De uno de sus ojos brota una gruesa lágrima que se desliza por su delicada mejilla, una sola, pero que no se seca jamás; como esa gota de agua que rezuma de las bóvedas rocosas y que a la larga desgasta el granito, esa única lágrima, al caer sin cesar de sus ojos a su corazón, lo ha horadado y traspasado completamente.
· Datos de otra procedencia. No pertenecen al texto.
(* ===== verification/Snapshots.v ===== *)
(** * Working on after a snapshot

    [save_snapshot] of [src/volume/blob.rs] is not the last thing a store does:
    operations go on, and [open] later loads the snapshot.  What is read then is
    the map as it was when the snapshot was saved. *)

From Stdlib Require Import ZArith Lia.
From Stdlib.Strings Require Import Byte.
From stdpp Require Import base option list gmap strings.
From S2P Require Import Prelude Bytes Text Errors Fs External Config Wal Hash Index Segment Blob.
From S2P Require Import Recovery.

Section snapshots.
Context {CRC : Crc32Fast} {B3 : Blake3} {LZ : Lz4} {BF : BloomFilter} {HX : Hex}
  {HI : HashIter} {RD : ReadDir}.

(** What was stored stays stored, and the snapshot files stay as they are. *)
Record keeps (st : BlobStore) (d : Disk) (st' : BlobStore) (d' : Disk) : Prop := {
  kp_data : data_path st' = data_path st;
  kp_wal : wal_path (wal st') = wal_path (wal st);
  kp_items key loc it : item_ok st d key loc it → item_ok st' d' key loc it;
  kp_files name : name = "index.snap"%string ∨ name = "bloom.filter"%string →
    file_at d' (data_path st ++ [name]) = file_at d (data_path st ++ [name]);
}.

Lemma keeps_refl st d : keeps st d st d.
Proof. by split. Qed.

Lemma keeps_trans st d st1 d1 st2 d2 : keeps st d st1 d1 → keeps st1 d1 st2 d2 → keeps st d st2 d2.
Proof.
  intros [A1 A2 A3 A4] [B1 B2 B3' B4]. split; [congruence|congruence|auto|].
  intros name Hn. rewrite <- A4 by done. rewrite <- A1. by apply B4.
Qed.

(** Changes to the index, the filter and the compression mode. *)
Lemma keeps_fields st d st' :
  data_path st' = data_path st → wal_path (wal st') = wal_path (wal st) →
  current_segment st' = current_segment st → current_offset st' = current_offset st →
  current_segment st < 2 ^ 64 → keeps st d st' d.
Proof.
  intros H1 H2 H3 H4 H5. split; [done|done| |done]. intros key loc it. by apply item_ok_frame.
Qed.

Lemma side_file_under dp name seg : parse_u64 name = None → dp ++ [name] ≠ segment_path dp seg.
Proof. intros Hn E. apply (segment_path_not_under dp name seg Hn). by rewrite E. Qed.

Lemma append_keeps es M st d o :
  store_inv es M st d → wf_op o = true → zlen es + 1 < 2 ^ 64 →
  ∃ w' d', on_wal (append_op o) (st, d) = ((with_wal w' st, d'), Ok (zlen es)) ∧
    keeps st d (with_wal w' st) d' ∧ store_inv (es ++ [mkEntry (zlen es) o]) M (with_wal w' st) d'.
Proof.
  intros I Ho Hes. destruct (store_append es M st d o I Ho Hes) as (w' & d' & E & Hd & Hq & Hp & I').
  exists w', d'. split; [done|]. split; [|done]. split; [done|done|..].
  - intros key loc it. apply item_ok_frame; [done|done|done|apply (inv_segment _ _ _ _ I)|by rewrite Hd|].
    intros seg _. unfold file_at. rewrite Hq; [done|]. by eapply segment_path_not_wal.
  - intros name _. unfold file_at. rewrite Hq; [done|]. intros E'. apply (inv_apart _ _ _ _ I).
    rewrite <- E'. by apply prefix_app_r.
Qed.

Lemma write_record_keeps es M st d key value d' loc n :
  store_inv es M st d → wf_blob key value = true → current_offset st ≤ SEGMENT_SIZE →
  write_blob_to_segment (compression st) (sync_policy st) (data_path st)
    (current_segment st) (current_offset st) key value d = (d', Ok (loc, n)) →
  keeps st d (with_position (current_segment st) (add64 (loc_offset loc) n) st) d'.
Proof.
  intros I Hwf Hoff E. pose proof (inv_segment _ _ _ _ I). pose proof (inv_offset _ _ _ _ I).
  unfold SEGMENT_SIZE in Hoff.
  assert (seek_ok (current_offset st) = true) as Hseek by (unfold seek_ok; lia).
  destruct (write_blob_spec (compression st) (sync_policy st) (data_path st) (current_segment st)
    (current_offset st) key value d Hseek) as (d1 & E1 & Hf & Hsame & _).
  pose proof (zlen_record_bound (compression st) key value Hwf) as Hlen.
  rewrite wrap64_small in E1 by lia. rewrite E in E1. injection E1 as <- -> ->. cbn [loc_offset].
  rewrite add64_small by lia.
  assert (∀ q, q ≠ segment_path (data_path st) (current_segment st) → file_at d' q = file_at d q) as Hq.
  { intros q Hq. by apply (same_but_file_at _ _ _ _ Hsame). }
  split; [done|done|..].
  - intros k l it. apply (item_ok_write st _ d d' (blob_record (compression st) key value)); simpl; try done; try lia.
    destruct Hsame as [Hdirs _]. rewrite Hdirs. apply create_dir_all_dirs.
  - intros name Hn. apply Hq, side_file_under. by destruct Hn as [-> | ->].
Qed.

Lemma write_blob_keeps es M st d key value st' d' r :
  store_inv es M st d → wf_blob key value = true → current_segment st + 1 < 2 ^ 64 →
  write_blob key value (st, d) = ((st', d'), r) → keeps st d st' d'.
Proof.
  intros I Hwf Hmax. unfold write_blob, pbind. pose proof (inv_segment _ _ _ _ I) as Hseg.
  destruct (Z.ltb_spec SEGMENT_SIZE (current_offset st)) as [Hfull|Hfit].
  - pose proof (store_inv_bump es M st d I Hmax) as I'.
    set (st1 := with_position (add64 (current_segment st) 1) 0 st) in *.
    assert (keeps st d st1 d) as K1.
    { split; [done|done| |done]. intros k l it. apply item_ok_bump; lia. }
    destruct (MAX_SEGMENTS <=? current_segment st1); [by intros [= <- <- _]|].
    destruct (write_record_inv es M st1 d key value I' Hwf) as (d2 & loc & n & E & _); [by unfold SEGMENT_SIZE|].
    rewrite E. intros [= <- <- _]. eapply keeps_trans; [exact K1|].
    by eapply write_record_keeps; [exact I'| | |exact E].
  - destruct (write_record_inv es M st d key value I Hwf Hfit) as (d2 & loc & n & E & _).
    rewrite E. intros [= <- <- _]. by eapply write_record_keeps.
Qed.
Lemma put_keeps es M st d now key value ttl st' d' r :
  store_inv es M st d → wf_op (Put key value) = true →
  zlen es + 1 < 2 ^ 64 → current_segment st + 1 < 2 ^ 64 →
  put_with_ttl now key value ttl (st, d) = ((st', d'), r) → keeps st d st' d'.
Proof.
  intros I Ho Hes Hseg. destruct (append_keeps es M st d (Put key value) I Ho Hes) as (w' & d1 & E1 & K1 & I1).
  unfold put_with_ttl. unfold pbind at 1. cbn [append_op] in E1. rewrite E1.
  unfold pbind at 1, on_store, pmodify at 1. cbn beta iota.
  set (st1 := with_bloom _ (with_wal w' st)).
  assert (store_inv (es ++ [mkEntry (zlen es) (Put key value)]) M st1 d1) as I2.
  { eapply store_inv_frame; [..|exact I1]; try done; [|apply (inv_wal _ _ _ _ I1)].
    intros k Hk. simpl. by apply bloom_check_mono. }
  assert (keeps st d st1 d1) as K2.
  { eapply keeps_trans; [exact K1|]. apply keeps_fields; try done. apply (inv_segment _ _ _ _ I1). }
  unfold pbind. destruct (write_blob key value (st1, d1)) as [[st2 d2] r2] eqn:E2.
  pose proof (write_blob_keeps _ _ _ _ _ _ _ _ _ I2 (wf_op_blob _ _ Ho) Hseg E2) as K3.
  pose proof (keeps_trans _ _ _ _ _ _ K2 K3) as K4. destruct r2 as [loc|e]; [|by intros [= <- <- _]].
  intros [= <- <- _]. eapply keeps_trans; [exact K4|]. apply keeps_fields; try done.
  destruct (write_blob_inv _ M st1 d1 key value I2 (wf_op_blob _ _ Ho) Hseg) as
    [(st3 & d3 & loc' & E3 & W & _)|(st3 & E3 & W & _)]; rewrite E2 in E3; injection E3 as <- <- _;
    apply (inv_segment _ _ _ _ W).
Qed.

Lemma exec_keeps es M st d now op st' d' o :
  store_inv es M st d → wf_store_op op = true → op ≠ OpSnapshot →
  zlen es + 1 < 2 ^ 64 → current_segment st + 1 < 2 ^ 64 →
  exec now op (st, d) = ((st', d'), o) → keeps st d st' d'.
Proof.
  intros I Hwf Hns Hes Hseg. pose proof (inv_segment _ _ _ _ I) as [_ Hmax].
  destruct op as [key value ttl|key|key|key|key| | | |mode]; unfold exec; cbn [wf_store_op] in *; try done.
  all: try (intros [= <- <- _]; by apply keeps_fields).
  - destruct (put_with_ttl now key value ttl (st, d)) as [[st1 d1] r] eqn:E. intros [= <- <- _].
    by eapply put_keeps.
  - destruct (append_keeps es M st d (Delete key) I Hwf Hes) as (w' & d1 & E1 & K1 & I1).
    unfold delete_key, pbind. cbn [append_op] in E1. rewrite E1. cbn. intros E. injection E as <- <- _.
    eapply keeps_trans; [exact K1|]. by apply keeps_fields.
  - destruct (compact_fails st d) as (d1 & E & _ & Hd & Hf). rewrite E. intros E'. injection E' as <- <- _.
    split; [done|done|..].
    + intros key loc it. apply item_ok_frame; try done. intros seg _. apply Hf.
      by apply (segment_path_not_under (data_path st) "compact_temp" seg).
    + intros name Hn. apply Hf. intros [l Hl]. rewrite <- app_assoc in Hl.
      apply app_inv_head in Hl. injection Hl as -> _. by destruct Hn.
Qed.

(** The keys that operations delete. *)
Definition op_deletes (ops : list (Z * StoreOp)) : list string :=
  omap (λ '(_, op), match op with OpDelete key => Some key | _ => None end) ops.

Lemma deleted_keys_op es n op now ops k :
  k ∈ deleted_keys (es ++ op_entries n op) ∨ k ∈ op_deletes ops ↔
  k ∈ deleted_keys es ∨ k ∈ op_deletes ((now, op) :: ops).
Proof.
  unfold deleted_keys, op_deletes. rewrite omap_app, elem_of_app. cbn [omap list_omap].
  destruct op; simpl; rewrite ?elem_of_nil, ?elem_of_cons, ?elem_of_nil; tauto.
Qed.

Lemma exec_all_keeps es M st d ops :
  store_inv es M st d → Forall (λ '(_, op), wf_store_op op = true ∧ op ≠ OpSnapshot) ops →
  zlen es + zlen ops < 2 ^ 64 → current_segment st + zlen ops < 2 ^ 64 →
  ∃ st' d' outs es' M', exec_all ops (st, d) = ((st', d'), outs) ∧ keeps st d st' d' ∧
    store_inv es' M' st' d' ∧ zlen es' < 2 ^ 64 ∧
    ∀ k, k ∈ deleted_keys es' ↔ k ∈ deleted_keys es ∨ k ∈ op_deletes ops.
Proof.
  intros I Hops. revert es M st d I.
  induction Hops as [|[now op] ops [Hwf Hns] _ IH]; intros es M st d I Hes Hseg.
  { exists st, d, [], es, M. split; [done|]. split; [apply keeps_refl|]. split; [done|].
    change (zlen []) with 0 in Hes. split; [lia|]. set_solver. }
  rewrite zlen_cons in *. pose proof (zlen_nonneg ops). pose proof (op_entries_length (zlen es) op).
  destruct (exec_refines es M st d now op I Hwf ltac:(lia) ltac:(lia))
    as (st1 & d1 & o & M1 & E1 & _ & I1 & G1).
  pose proof (exec_keeps es M st d now op st1 d1 o I Hwf Hns ltac:(lia) ltac:(lia) E1) as K.
  destruct (IH _ M1 st1 d1 I1 ltac:(rewrite zlen_app; lia) ltac:(lia))
    as (st2 & d2 & os & es2 & M2 & E2 & K2 & I2 & Hlen & Hdel).
  exists st2, d2, (o :: os), es2, M2. cbn [exec_all]. rewrite E1, E2. split; [done|].
  split; [by eapply keeps_trans|]. split; [done|]. split; [done|]. intros k. rewrite Hdel.
  apply deleted_keys_op.
Qed.

(** C11. What is written after a snapshot is lost: save a snapshot, go on with any
    operations but another snapshot, and open the store again.  Opening
    succeeds, and every key reads as it did when the snapshot was saved: later
    puts are forgotten, because [open] does not rebuild the index when there
    is a snapshot and takes only deletions from the log; and a key that was
    deleted at any time since the log was begun is gone. *)
Theorem writes_after_snapshot_lost es M st d ops fuel wal_dir pol :
  store_inv es M st d → wal_path (wal st) = wal_dir ++ ["wal.log"] →
  map_Forall (λ _ it, expiry_ok it = true) M → Z.of_nat (size M) < 2 ^ 64 →
  Forall (λ '(_, op), wf_store_op op = true ∧ op ≠ OpSnapshot) ops →
  zlen es + zlen ops < 2 ^ 64 → current_segment st + zlen ops < 2 ^ 64 →
  ∃ st1 d1 outs, exec_all ops (st, save_snapshot st d) = ((st1, d1), outs) ∧
    (bw_buf (wal_writer (wal st1)) = [] →
     ∃ st2 d2, open_store fuel (data_path st) wal_dir pol d1 = (d2, Some (Ok st2)) ∧
       ∀ now key, get now key st2 d2 =
         if decide (key ∈ deleted_keys es ++ op_deletes ops) then Ok None else get now key st d).
Proof.
  intros I Hw Hexp Hsize Hops Hes Hseg. pose proof (snapshot_files st d) as [Fs Fb].
  pose proof (snapshot_inv es M st d I) as Is.
  destruct (exec_all_keeps es M st (save_snapshot st d) ops Is Hops Hes Hseg)
    as (st1 & d1 & outs & es1 & M1 & E1 & [K1 K2 K3 K4] & I1 & Hlen & Hdel).
  exists st1, d1, outs. split; [done|]. intros Hbuf.
  destruct (open_snapshotted es1 M1 st1 d1 (index st) M (bloom st) fuel wal_dir pol)
    as (st2 & d2 & E2 & I2); try done; [by rewrite K2| | | |].
  - eapply map_Forall2_impl; [apply (inv_items _ _ _ _ Is)|]. intros k loc it. apply K3.
  - unfold snapshot_path. rewrite K1, K4 by by left. exact Fs.
  - unfold bloom_path. rewrite K1, K4 by by right. exact Fb.
  - rewrite K1 in E2. exists st2, d2. split; [done|]. intros now key.
    rewrite (get_spec _ _ _ _ _ _ I2), (get_spec _ _ _ _ _ _ I), spec_get_without.
    apply decide_ext. by rewrite Hdel, elem_of_app.
Qed.
End snapshots.

(** ** Witness *)
#[local] Existing Instances crc32_ieee toy_blake3 toy_lz4 toy_bloom lower_hex sorted_iter
  plain_read_dir.

Definition ex_late_put : list (Z * StoreOp) := [(10, OpPut "k" [x01] None)].
Abbreviation ex_late := (exec_all ex_late_put (ex_store, save_snapshot ex_store ex_store_disk)).

Lemma ex_late_get : get 20 "k" ex_late.1.1 ex_late.1.2 = Ok (Some [x01]).
Proof. vm_compute. reflexivity. Qed.
Lemma ex_late_flushed : bw_buf (wal_writer (wal ex_late.1.1)) = [].
Proof. vm_compute. reflexivity. Qed.

Lemma writes_after_snapshot_lost_witness :
  get 20 "k" ex_late.1.1 ex_late.1.2 = Ok (Some [x01]) ∧
  ∃ st2 d2, open_store 10 ex_data ["wal"] Always ex_late.1.2 = (d2, Some (Ok st2)) ∧
    get 20 "k" st2 d2 = Ok None.
Proof.
  split; [apply ex_late_get|].
  destruct (writes_after_snapshot_lost [] ∅ ex_store ex_store_disk ex_late_put 10 ["wal"] Always)
    as (st1 & d1 & outs & E1 & H).
  - apply ex_store_inv.
  - reflexivity.
  - apply map_Forall_empty.
  - reflexivity.
  - repeat constructor; discriminate.
  - reflexivity.
  - reflexivity.
  - pose proof ex_late_flushed as Hb. rewrite E1 in Hb |- *.
    cbn [fst snd] in Hb |- *. destruct (H Hb) as (st2 & d2 & E2 & Hg).
    exists st2, d2. split; [exact E2|]. rewrite Hg. vm_compute. reflexivity.
Defined.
Edwige, rubia Edwige, ¿ya no crees en Jesucristo el dulce Salvador? ¿Acaso dudas de la indulgencia de la Santísima Virgen María? ¿Por qué llevas sin parar al costado tus manitas diáfanas, delgadas y delicadas como las de los elfos y las willis? Vas a ser madre; era tu mayor deseo: tu noble esposo, el conde Lodbrog, ha prometido un altar de plata maciza y un copón de oro fino a la iglesia de san Euthbert si le das un hijo varón.

¡Ay! ¡Ay! La pobre Edwige tiene el corazón atravesado por las siete espadas del dolor; un terrible secreto pesa sobre su alma. Hace varios meses, un extranjero llegó al castillo; hacía un tiempo espantoso aquella noche: las torres temblaban en toda su estructura, las veletas chirriaban, el fuego trepaba por la chimenea, y el viento golpeaba los cristales como alguien inoportuno que quiere entrar.

El extranjero era bello como un ángel, pero como un ángel caído; sonreía dulcemente y miraba dulcemente, y sin embargo su mirada y su sonrisa hacían temblar de miedo e inspiraban el espanto que se experimenta al asomarse a un abismo. Un encanto perverso, una languidez pérfida como la del tigre que acecha su presa, acompañaban todos sus movimientos; fascinaba como la serpiente fascina al pájaro.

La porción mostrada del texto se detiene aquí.